** AVAILABLE RECORDS **
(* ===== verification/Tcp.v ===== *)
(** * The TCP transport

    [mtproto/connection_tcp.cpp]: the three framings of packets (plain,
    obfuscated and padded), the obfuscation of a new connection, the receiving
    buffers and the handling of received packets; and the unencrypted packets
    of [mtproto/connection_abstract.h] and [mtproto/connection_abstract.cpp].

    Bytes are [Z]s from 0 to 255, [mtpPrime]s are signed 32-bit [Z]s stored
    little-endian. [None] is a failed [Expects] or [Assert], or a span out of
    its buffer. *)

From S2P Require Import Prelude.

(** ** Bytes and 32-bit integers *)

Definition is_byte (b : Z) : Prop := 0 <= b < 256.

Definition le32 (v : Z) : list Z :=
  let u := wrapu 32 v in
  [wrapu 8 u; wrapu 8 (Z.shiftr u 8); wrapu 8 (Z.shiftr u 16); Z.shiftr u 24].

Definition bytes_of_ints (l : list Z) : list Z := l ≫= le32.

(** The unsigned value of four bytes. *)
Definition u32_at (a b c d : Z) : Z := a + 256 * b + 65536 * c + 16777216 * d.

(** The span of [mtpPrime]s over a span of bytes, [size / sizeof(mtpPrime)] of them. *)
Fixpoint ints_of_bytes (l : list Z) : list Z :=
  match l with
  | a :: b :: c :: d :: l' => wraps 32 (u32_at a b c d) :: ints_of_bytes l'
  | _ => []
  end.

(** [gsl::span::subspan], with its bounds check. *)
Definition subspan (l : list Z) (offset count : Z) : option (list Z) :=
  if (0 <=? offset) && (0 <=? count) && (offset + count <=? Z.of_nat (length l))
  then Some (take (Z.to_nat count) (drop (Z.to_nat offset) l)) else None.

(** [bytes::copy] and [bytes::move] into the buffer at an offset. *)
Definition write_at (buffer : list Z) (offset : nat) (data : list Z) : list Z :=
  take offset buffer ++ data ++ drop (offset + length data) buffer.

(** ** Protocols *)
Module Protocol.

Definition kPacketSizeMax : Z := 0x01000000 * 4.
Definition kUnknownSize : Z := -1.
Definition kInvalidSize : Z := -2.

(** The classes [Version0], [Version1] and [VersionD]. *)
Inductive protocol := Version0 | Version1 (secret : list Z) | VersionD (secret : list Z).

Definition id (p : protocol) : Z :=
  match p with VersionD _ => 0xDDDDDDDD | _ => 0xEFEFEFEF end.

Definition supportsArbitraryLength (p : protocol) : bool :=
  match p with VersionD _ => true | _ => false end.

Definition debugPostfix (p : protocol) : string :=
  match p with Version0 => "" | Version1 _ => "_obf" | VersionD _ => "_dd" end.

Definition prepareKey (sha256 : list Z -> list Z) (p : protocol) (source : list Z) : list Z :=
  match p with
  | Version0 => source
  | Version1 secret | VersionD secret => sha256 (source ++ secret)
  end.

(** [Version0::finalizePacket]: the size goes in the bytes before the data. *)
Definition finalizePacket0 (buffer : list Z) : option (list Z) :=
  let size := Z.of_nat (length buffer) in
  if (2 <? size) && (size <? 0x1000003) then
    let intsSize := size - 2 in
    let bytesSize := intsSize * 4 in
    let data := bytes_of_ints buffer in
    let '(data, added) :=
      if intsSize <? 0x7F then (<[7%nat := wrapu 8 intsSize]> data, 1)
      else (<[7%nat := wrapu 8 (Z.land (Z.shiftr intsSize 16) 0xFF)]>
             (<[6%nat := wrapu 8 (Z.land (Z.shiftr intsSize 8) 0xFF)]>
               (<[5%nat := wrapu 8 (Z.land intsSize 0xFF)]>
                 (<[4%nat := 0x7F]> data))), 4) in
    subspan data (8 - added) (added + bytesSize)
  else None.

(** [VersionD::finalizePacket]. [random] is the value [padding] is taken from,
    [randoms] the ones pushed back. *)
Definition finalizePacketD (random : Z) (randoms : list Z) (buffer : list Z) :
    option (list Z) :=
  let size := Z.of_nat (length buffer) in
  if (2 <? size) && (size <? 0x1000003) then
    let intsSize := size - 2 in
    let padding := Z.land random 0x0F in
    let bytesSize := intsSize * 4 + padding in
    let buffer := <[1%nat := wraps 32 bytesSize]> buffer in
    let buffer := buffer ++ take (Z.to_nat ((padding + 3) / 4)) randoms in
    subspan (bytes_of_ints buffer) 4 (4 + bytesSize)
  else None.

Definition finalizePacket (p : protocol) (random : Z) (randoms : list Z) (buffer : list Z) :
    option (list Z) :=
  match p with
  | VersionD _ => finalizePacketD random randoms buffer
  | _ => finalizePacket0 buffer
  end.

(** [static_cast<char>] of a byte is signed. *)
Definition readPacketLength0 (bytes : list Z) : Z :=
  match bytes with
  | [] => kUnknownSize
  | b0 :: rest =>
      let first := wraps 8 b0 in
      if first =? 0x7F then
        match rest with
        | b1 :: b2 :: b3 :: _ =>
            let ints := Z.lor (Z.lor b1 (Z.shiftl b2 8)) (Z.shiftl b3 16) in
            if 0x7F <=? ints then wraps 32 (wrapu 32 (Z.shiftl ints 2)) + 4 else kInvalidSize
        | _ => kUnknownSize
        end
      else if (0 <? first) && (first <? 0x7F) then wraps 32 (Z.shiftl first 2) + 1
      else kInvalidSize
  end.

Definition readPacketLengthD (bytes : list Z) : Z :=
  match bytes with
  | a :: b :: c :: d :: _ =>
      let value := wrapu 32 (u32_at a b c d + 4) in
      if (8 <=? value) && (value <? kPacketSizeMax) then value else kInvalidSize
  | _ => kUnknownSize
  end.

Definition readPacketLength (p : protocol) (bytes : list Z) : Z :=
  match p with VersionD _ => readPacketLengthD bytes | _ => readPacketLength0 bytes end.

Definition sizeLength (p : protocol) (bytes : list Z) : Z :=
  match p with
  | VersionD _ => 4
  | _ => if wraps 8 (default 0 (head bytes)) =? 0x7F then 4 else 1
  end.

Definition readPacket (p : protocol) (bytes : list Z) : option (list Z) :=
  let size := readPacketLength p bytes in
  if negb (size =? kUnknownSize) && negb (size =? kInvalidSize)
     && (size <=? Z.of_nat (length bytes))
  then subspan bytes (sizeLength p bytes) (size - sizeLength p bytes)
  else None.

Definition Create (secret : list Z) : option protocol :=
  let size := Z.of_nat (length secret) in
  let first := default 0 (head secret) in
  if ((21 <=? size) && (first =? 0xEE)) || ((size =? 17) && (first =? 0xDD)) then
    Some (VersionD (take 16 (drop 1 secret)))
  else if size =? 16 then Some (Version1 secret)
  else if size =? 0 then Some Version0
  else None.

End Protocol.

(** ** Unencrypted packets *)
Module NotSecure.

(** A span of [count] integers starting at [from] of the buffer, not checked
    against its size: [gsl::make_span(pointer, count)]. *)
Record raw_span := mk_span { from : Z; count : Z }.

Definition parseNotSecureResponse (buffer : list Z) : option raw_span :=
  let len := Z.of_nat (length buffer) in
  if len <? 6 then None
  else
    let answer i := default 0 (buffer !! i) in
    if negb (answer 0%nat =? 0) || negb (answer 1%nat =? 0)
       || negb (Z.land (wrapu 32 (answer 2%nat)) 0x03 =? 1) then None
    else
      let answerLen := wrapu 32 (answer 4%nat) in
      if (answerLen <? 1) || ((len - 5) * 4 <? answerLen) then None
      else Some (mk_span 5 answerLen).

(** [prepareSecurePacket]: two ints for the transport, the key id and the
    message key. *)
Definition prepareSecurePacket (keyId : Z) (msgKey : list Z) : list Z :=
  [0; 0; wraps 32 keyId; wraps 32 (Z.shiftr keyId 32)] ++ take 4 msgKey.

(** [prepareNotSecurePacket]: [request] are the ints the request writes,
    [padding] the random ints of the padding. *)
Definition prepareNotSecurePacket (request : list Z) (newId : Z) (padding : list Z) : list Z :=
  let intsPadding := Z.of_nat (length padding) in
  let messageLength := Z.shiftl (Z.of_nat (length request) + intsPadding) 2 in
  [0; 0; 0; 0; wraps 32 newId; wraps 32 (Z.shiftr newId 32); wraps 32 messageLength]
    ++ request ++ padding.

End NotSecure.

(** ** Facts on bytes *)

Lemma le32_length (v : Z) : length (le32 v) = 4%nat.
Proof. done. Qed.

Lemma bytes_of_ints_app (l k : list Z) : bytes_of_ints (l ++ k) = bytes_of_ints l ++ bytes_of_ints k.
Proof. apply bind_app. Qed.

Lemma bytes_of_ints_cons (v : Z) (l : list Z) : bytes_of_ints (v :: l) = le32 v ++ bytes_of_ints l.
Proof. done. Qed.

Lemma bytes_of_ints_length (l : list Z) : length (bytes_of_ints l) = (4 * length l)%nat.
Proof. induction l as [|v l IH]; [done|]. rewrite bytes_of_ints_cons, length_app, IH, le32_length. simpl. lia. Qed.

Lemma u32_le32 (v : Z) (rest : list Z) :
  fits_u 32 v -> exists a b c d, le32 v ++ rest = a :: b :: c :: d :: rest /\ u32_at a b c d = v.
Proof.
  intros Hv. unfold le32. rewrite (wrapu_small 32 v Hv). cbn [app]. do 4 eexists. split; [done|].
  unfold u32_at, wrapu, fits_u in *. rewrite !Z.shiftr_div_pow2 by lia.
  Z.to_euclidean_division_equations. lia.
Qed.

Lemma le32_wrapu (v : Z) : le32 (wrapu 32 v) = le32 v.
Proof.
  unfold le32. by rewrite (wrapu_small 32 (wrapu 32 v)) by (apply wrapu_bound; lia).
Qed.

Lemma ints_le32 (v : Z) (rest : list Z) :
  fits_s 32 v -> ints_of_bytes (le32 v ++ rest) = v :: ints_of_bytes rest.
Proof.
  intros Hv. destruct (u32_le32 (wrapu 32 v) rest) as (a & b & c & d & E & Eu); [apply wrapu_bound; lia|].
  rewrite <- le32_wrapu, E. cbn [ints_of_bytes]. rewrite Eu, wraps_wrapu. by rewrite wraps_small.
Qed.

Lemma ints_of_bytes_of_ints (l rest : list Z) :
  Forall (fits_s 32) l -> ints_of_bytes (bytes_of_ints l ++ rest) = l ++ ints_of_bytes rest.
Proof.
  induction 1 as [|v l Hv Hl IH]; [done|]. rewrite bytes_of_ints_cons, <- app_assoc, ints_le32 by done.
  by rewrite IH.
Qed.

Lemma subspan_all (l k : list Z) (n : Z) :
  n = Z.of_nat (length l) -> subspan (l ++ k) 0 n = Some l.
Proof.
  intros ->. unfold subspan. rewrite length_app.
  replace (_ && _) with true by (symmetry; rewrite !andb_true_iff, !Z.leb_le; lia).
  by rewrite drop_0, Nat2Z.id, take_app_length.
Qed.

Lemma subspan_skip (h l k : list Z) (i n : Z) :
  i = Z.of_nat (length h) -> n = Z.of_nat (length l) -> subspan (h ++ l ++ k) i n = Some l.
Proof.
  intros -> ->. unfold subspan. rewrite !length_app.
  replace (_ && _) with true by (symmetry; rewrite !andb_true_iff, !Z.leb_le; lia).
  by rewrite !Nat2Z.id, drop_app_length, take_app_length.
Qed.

** YOUR TASK **
Where a line in the records above includes the string "readPacketLengthD", show it.

** REPLY TO THE EXERCISE **
Definition readPacketLengthD (bytes : list Z) : Z :=
  match p with VersionD _ => readPacketLengthD bytes | _ => readPacketLength0 bytes end.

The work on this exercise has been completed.